Gold prices remained under pressure on Tuesday and were heading for their largest quarterly decline in more than a decade, as persistent inflation concerns and expectations of further interest rate increases continued to reduce demand for the precious metal.
Spot gold edged up 0.1% to US$4,197.54 an ounce at 05:48 ET (09:48 GMT), while gold futures slipped 0.2% to US$4,033.05 an ounce. Spot prices have fallen more than 11% during June, putting bullion on course for a fourth consecutive monthly decline.
Analysts question whether the sell-off has ended
“The question for traders to ask now is whether the low is in for gold, given the five-month selloff from the all-time highs hit at the end of January, or has gold got further to fall?” said David Morrison, Senior Market Analyst at Trade Nation, in a note.
Inflation and rate outlook continue to pressure bullion
A combination of elevated energy costs and disruption linked to artificial intelligence investment has fuelled expectations that inflation will remain persistent, increasing the likelihood that the U.S. Federal Reserve will raise interest rates again this year.
Higher borrowing costs typically weigh on non-yielding assets such as gold.
Although oil prices have retreated to levels seen before the recent conflict following the interim peace agreement between the United States and Iran, uncertainty in the Middle East remains.
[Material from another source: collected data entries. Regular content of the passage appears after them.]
(** C7.  Among the allocations granted by any sequence of calls
    started on a fresh heap, the byte ranges
    [[base, base + nitems * size)] of two distinct ones do not
    intersect, and every base is a multiple of the smallest power of two
    not below the [size] it was requested with. *)
Theorem callocs_disjoint_aligned (reqs : list (Z * Z)) :
  Forall valid_request reqs ->
  let grants := fst (run_callocs 0 reqs) in
  (forall i j x y, i <> j ->
     nth_error grants i = Some x -> nth_error grants j = Some y ->
     disjoint x y) /\
  (forall i x, nth_error grants i = Some x -> aligned x).
Proof.
  intros Hv grants.
  assert (Hu : uint64 0) by (unfold uint64; lia).
  destruct (run_callocs_grants reqs 0 Hu Hv) as (_ & Hal & Hdis).
  fold grants in Hal, Hdis. split.
  - intros i j x y Hij Hi Hj.
    destruct (Nat.lt_ge_cases i j) as [Hlt|Hge].
    + exact (ordered_pairs_nth disjoint grants Hdis i j x y Hlt Hi Hj).
    + apply disjoint_sym.
      apply (ordered_pairs_nth disjoint grants Hdis j i y x);
        (lia || assumption).
  - intros i x Hi. rewrite Forall_forall in Hal.
    eapply Hal, nth_error_In, Hi.
Qed.

Lemma callocs_disjoint_aligned_witness :
  let grants := fst (run_callocs 0 [(2, 24); (0, 8); (1, 40000); (3, 5)]) in
  length grants = 3%nat /\
  forall x y, nth_error grants 0 = Some x -> nth_error grants 2 = Some y ->
    disjoint x y.
Proof.
  cbv zeta. split; [reflexivity|]. intros x y.
  apply (callocs_disjoint_aligned [(2, 24); (0, 8); (1, 40000); (3, 5)]).
  - repeat constructor; cbn [fst snd]; vm_compute; discriminate || reflexivity.
  - discriminate.
Defined.

(** * Further properties of the byte primitives *)

Section Copying.

Variables dst src : addr.

Lemma load_store_same (m : mem) (p : addr) (v : byte) :
  load (store m p v) p = v.
Proof. unfold load, store. now rewrite Z.eqb_refl. Qed.

Lemma load_store_other (m : mem) (p q : addr) (v : byte) :
  q <> p -> load (store m p v) q = load m q.
Proof.
  intros H. unfold load, store. now destruct (Z.eqb_spec q p).
Qed.

(** The forward loop writes only to [dst + i .. dst + i + n). *)
Lemma memcpy_loop_frame (n : nat) : forall i m q,
  q < dst + i \/ dst + i + Z.of_nat n <= q ->
  load (memcpy_loop n i dst src m) q = load m q.
Proof.
  induction n as [|n IH]; intros i m q Hq; [reflexivity|].
  cbn [memcpy_loop]. rewrite IH by lia.
  apply load_store_other. lia.
Qed.

(** The forward loop copies faithfully when no byte of the source is
    overwritten before it is read. *)
Lemma memcpy_loop_copy (n : nat) : forall i m j,
  0 <= i -> i <= j < i + Z.of_nat n ->
  dst <= src \/ src + i + Z.of_nat n <= dst ->
  load (memcpy_loop n i dst src m) (dst + j) = load m (src + j).
Proof.
  induction n as [|n IH]; intros i m j Hi Hj Hsafe; [lia|].
  cbn [memcpy_loop].
  destruct (Z.eq_dec j i) as [->|Hne].
  - rewrite memcpy_loop_frame by lia. apply load_store_same.
  - rewrite IH by lia. apply load_store_other. lia.
Qed.

(** The backward loop writes only to [dst .. dst + n). *)
Lemma memmove_back_loop_frame (n : nat) : forall m q,
  q < dst \/ dst + Z.of_nat n <= q ->
  load (memmove_back_loop n dst src m) q = load m q.
Proof.
  induction n as [|n IH]; intros m q Hq; [reflexivity|].
  cbn [memmove_back_loop]. rewrite IH by lia.
  apply load_store_other. lia.
Qed.

(** The backward loop copies faithfully when no byte of the source is
    overwritten before it is read. *)
Lemma memmove_back_loop_copy (n : nat) : forall m j,
  0 <= j < Z.of_nat n ->
  src <= dst \/ dst + Z.of_nat n <= src ->
  load (memmove_back_loop n dst src m) (dst + j) = load m (src + j).
Proof.
  induction n as [|n IH]; intros m j Hj Hsafe; [lia|].
  cbn [memmove_back_loop].
  destruct (Z.eq_dec j (Z.of_nat n)) as [->|Hne].
  - rewrite memmove_back_loop_frame by lia. apply load_store_same.
  - rewrite IH by lia. apply load_store_other. lia.
Qed.

End Copying.

Section Filling.

Lemma byte_val_of_int (c : Z) : byte_val (byte_of_int c) = c mod 256.
Proof.
  unfold byte_of_int, byte_val.
  pose proof (Z.mod_pos_bound c 256 ltac:(lia)) as Hc.
  pose proof (Byte.to_of_N_option_map (Z.to_N (c mod 256))) as H.
  replace (Z.to_N (c mod 256) <=? 255)%N with true in H
    by (symmetry; apply N.leb_le; lia).
  destruct (Byte.of_N (Z.to_N (c mod 256))) as [b|]; [|discriminate].
  cbn [option_map] in H. injection H as ->. lia.
Qed.

Lemma memset_loop_frame (c : Z) (n : nat) : forall a m q,
  q < a \/ a + Z.of_nat n <= q ->
  load (memset_loop n a c m) q = load m q.
Proof.
  induction n as [|n IH]; intros a m q Hq; [reflexivity|].
  cbn [memset_loop]. rewrite IH by lia.
  apply load_store_other. lia.
Qed.

Lemma memset_loop_fill (c : Z) (n : nat) : forall a m q,
  a <= q < a + Z.of_nat n ->
  load (memset_loop n a c m) q = byte_of_int c.
Proof.
  induction n as [|n IH]; intros a m q Hq; [lia|].
  cbn [memset_loop].
  destruct (Z.eq_dec q a) as [->|Hne].
  - rewrite memset_loop_frame by lia. apply load_store_same.
  - apply IH. lia.
Qed.

End Filling.

Section Comparing.

Variables (m : mem) (s1 s2 : addr).

Lemma memcmp_loop_range (n : nat) : forall i,
  0 <= memcmp_loop n i s1 s2 m <= 255.
Proof.
  induction n as [|n IH]; intros i; cbn [memcmp_loop]; [lia|].
  pose proof (byte_diff_range (load m (s1 + i)) (load m (s2 + i))).
  destruct (byte_diff (load m (s1 + i)) (load m (s2 + i)) =? 0);
    [apply IH|lia].
Qed.

Lemma byte_diff_swap (a b : byte) :
  byte_diff b a = (- byte_diff a b) mod 256.
Proof.
  unfold byte_diff.
  rewrite <- (Z.sub_0_l ((byte_val a - byte_val b) mod 256)).
  rewrite Zminus_mod_idemp_r. f_equal. lia.
Qed.

Lemma memcmp_loop_swap (n : nat) : forall i,
  memcmp_loop n i s2 s1 m = (- memcmp_loop n i s1 s2 m) mod 256.
Proof.
  induction n as [|n IH]; intros i; cbn [memcmp_loop]; [reflexivity|].
  rewrite (byte_diff_swap (load m (s1 + i)) (load m (s2 + i))).
  destruct (Z.eqb_spec (byte_diff (load m (s1 + i)) (load m (s2 + i))) 0)
    as [E|E].
  - rewrite E. cbn. apply IH.
  - pose proof (byte_diff_range (load m (s1 + i)) (load m (s2 + i))) as Hr.
    replace (- byte_diff (load m (s1 + i)) (load m (s2 + i)))
      with (256 - byte_diff (load m (s1 + i)) (load m (s2 + i))
            + (-1) * 256) by lia.
    rewrite Z.mod_add, Z.mod_small by lia.
    destruct (Z.eqb_spec
                (256 - byte_diff (load m (s1 + i)) (load m (s2 + i))) 0);
      [lia|reflexivity].
Qed.

End Comparing.

Section Scanning.

Variable m : mem.

(** A result of the scan is the offset of a zero byte that no zero byte
    precedes, found within the bytes the fuel allows to inspect. *)
Lemma strlen_loop_sound (fuel : nat) : forall ref s r,
  strlen_loop fuel ref s m = Some r ->
  exists k, 0 <= k < 4 * Z.of_nat fuel /\
    r = wrap64 (s - ref + k) /\
    is_nul (load m (s + k)) = true /\
    forall j, 0 <= j < k -> is_nul (load m (s + j)) = false.
Proof.
  induction fuel as [|fuel IH]; intros ref s r H; [discriminate|].
  cbn [strlen_loop] in H.
  destruct (is_nul (load m (s + 0))) eqn:E0.
  { injection H as <-. exists 0. repeat split; (lia || assumption). }
  destruct (is_nul (load m (s + 1))) eqn:E1.
  { injection H as <-. exists 1. repeat split; try (lia || assumption).
    intros j Hj. now replace j with 0 by lia. }
  destruct (is_nul (load m (s + 2))) eqn:E2.
  { injection H as <-. exists 2. repeat split; try (lia || assumption).
    intros j Hj.
    assert (Hc : j = 0 \/ j = 1) by lia.
    destruct Hc as [-> | ->]; assumption. }
  destruct (is_nul (load m (s + 3))) eqn:E3.
  { injection H as <-. exists 3. repeat split; try (lia || assumption).
    intros j Hj.
    assert (Hc : j = 0 \/ j = 1 \/ j = 2) by lia.
    destruct Hc as [-> | [-> | ->]]; assumption. }
  destruct (IH ref (s + 4) r H) as (k & Hk & Hr & Hnul & Hlow).
  exists (k + 4). repeat split.
  - lia.
  - lia.
  - rewrite Hr. f_equal. lia.
  - now replace (s + (k + 4)) with (s + 4 + k) by lia.
  - intros j Hj.
    assert (Hc : j = 0 \/ j = 1 \/ j = 2 \/ j = 3 \/ 4 <= j) by lia.
    destruct Hc as [-> | [-> | [-> | [-> | Hc]]]]; try assumption.
    replace (s + j) with (s + 4 + (j - 4)) by lia. apply Hlow. lia.
Qed.

End Scanning.

(** X1.  For non-null pointers, when the destination starts at or before
    the source or the destination starts after the source's end,
    [sol_memcpy] leaves in [dst[i]] the byte [src[i]] held before the
    call, for every [i] below [len]. *)
Theorem sol_memcpy_copies (m : mem) (dst src : addr) (len i : Z) :
  dst <> NULL -> src <> NULL ->
  dst <= src \/ src + len <= dst ->
  0 <= i < len ->
  load (sol_memcpy dst src len m) (dst + i) = load m (src + i).
Proof.
  intros Hd Hs Hsafe Hi. unfold sol_memcpy.
  apply Z.eqb_neq in Hd, Hs. rewrite Hd, Hs. cbn [orb].
  apply memcpy_loop_copy; lia.
Qed.

Lemma sol_memcpy_copies_witness :
  load (sol_memcpy buf (buf + 2) 6 abcdefgh) (buf + 5)
    = load abcdefgh (buf + 2 + 5).
Proof.
  apply (sol_memcpy_copies abcdefgh buf (buf + 2) 6 5).
  - discriminate.
  - discriminate.
  - left. vm_compute. discriminate.
  - lia.
Defined.

(** X2.  [sol_memcpy] changes no byte outside [dst .. dst + len), and
    changes nothing at all when a pointer is null or [len] is not
    positive. *)
Theorem sol_memcpy_frame (m : mem) (dst src : addr) (len q : Z) :
  q < dst \/ dst + len <= q \/ dst = NULL \/ src = NULL \/ len <= 0 ->
  load (sol_memcpy dst src len m) q = load m q.
Proof.
  intros H. unfold sol_memcpy.
  destruct (Z.eqb_spec dst NULL) as [Hd|Hd]; [reflexivity|].
  destruct (Z.eqb_spec src NULL) as [Hs|Hs]; [reflexivity|].
  cbn [orb]. apply memcpy_loop_frame. lia.
Qed.

Lemma sol_memcpy_frame_witness :
  load (sol_memcpy buf (buf + 2) 6 abcdefgh) (buf + 6)
    = load abcdefgh (buf + 6).
Proof.
  apply (sol_memcpy_frame abcdefgh buf (buf + 2) 6 (buf + 6)).
  right. left. vm_compute. discriminate.
Defined.

(** X3.  After [sol_memcpy] between two non-null regions of [len] bytes
    that do not overlap, [sol_memcmp] of the two regions over [len]
    bytes is [0]. *)
Theorem sol_memcpy_then_memcmp (m : mem) (dst src : addr) (len : Z) :
  dst <> NULL -> src <> NULL ->
  dst + len <= src \/ src + len <= dst ->
  sol_memcmp dst src len (sol_memcpy dst src len m) = 0.
Proof.
  intros Hd Hs Hsafe. unfold sol_memcmp, sol_memcpy.
  apply Z.eqb_neq in Hd, Hs. rewrite Hd, Hs. cbn [orb].
  apply memcmp_loop_equal. intros j Hj.
  rewrite <- (Z.add_0_l (Z.of_nat (Z.to_nat len))) in Hj.
  rewrite memcpy_loop_copy by lia.
  symmetry. apply memcpy_loop_frame. lia.
Qed.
Tensions flared again over the weekend, while Pakistan said technical discussions between U.S. and Iranian representatives are expected to take place in Qatar later this week.
Stronger dollar adds further headwinds
Gold has also been pressured by a firmer U.S. dollar as investors increasingly expect the Federal Reserve to deliver at least one additional rate increase this year.
The central bank adopted a hawkish tone at its June policy meeting, with several officials signalling that further monetary tightening may still be required.
OCBC lowers precious metals forecasts
Analysts at OCBC revised down their outlook for both gold and silver prices on Tuesday, citing the impact of higher interest rates and a more challenging macroeconomic backdrop.
The Singapore-based bank cut its year-end 2026 forecast for gold to US$4,360 per ounce from US$5,100, while reducing its silver forecast to US$67 per ounce from US$89.50.
Despite the lower forecasts, analysts said the changes reflected a more difficult near-term economic environment rather than a fundamental shift in the long-term investment case for precious metals.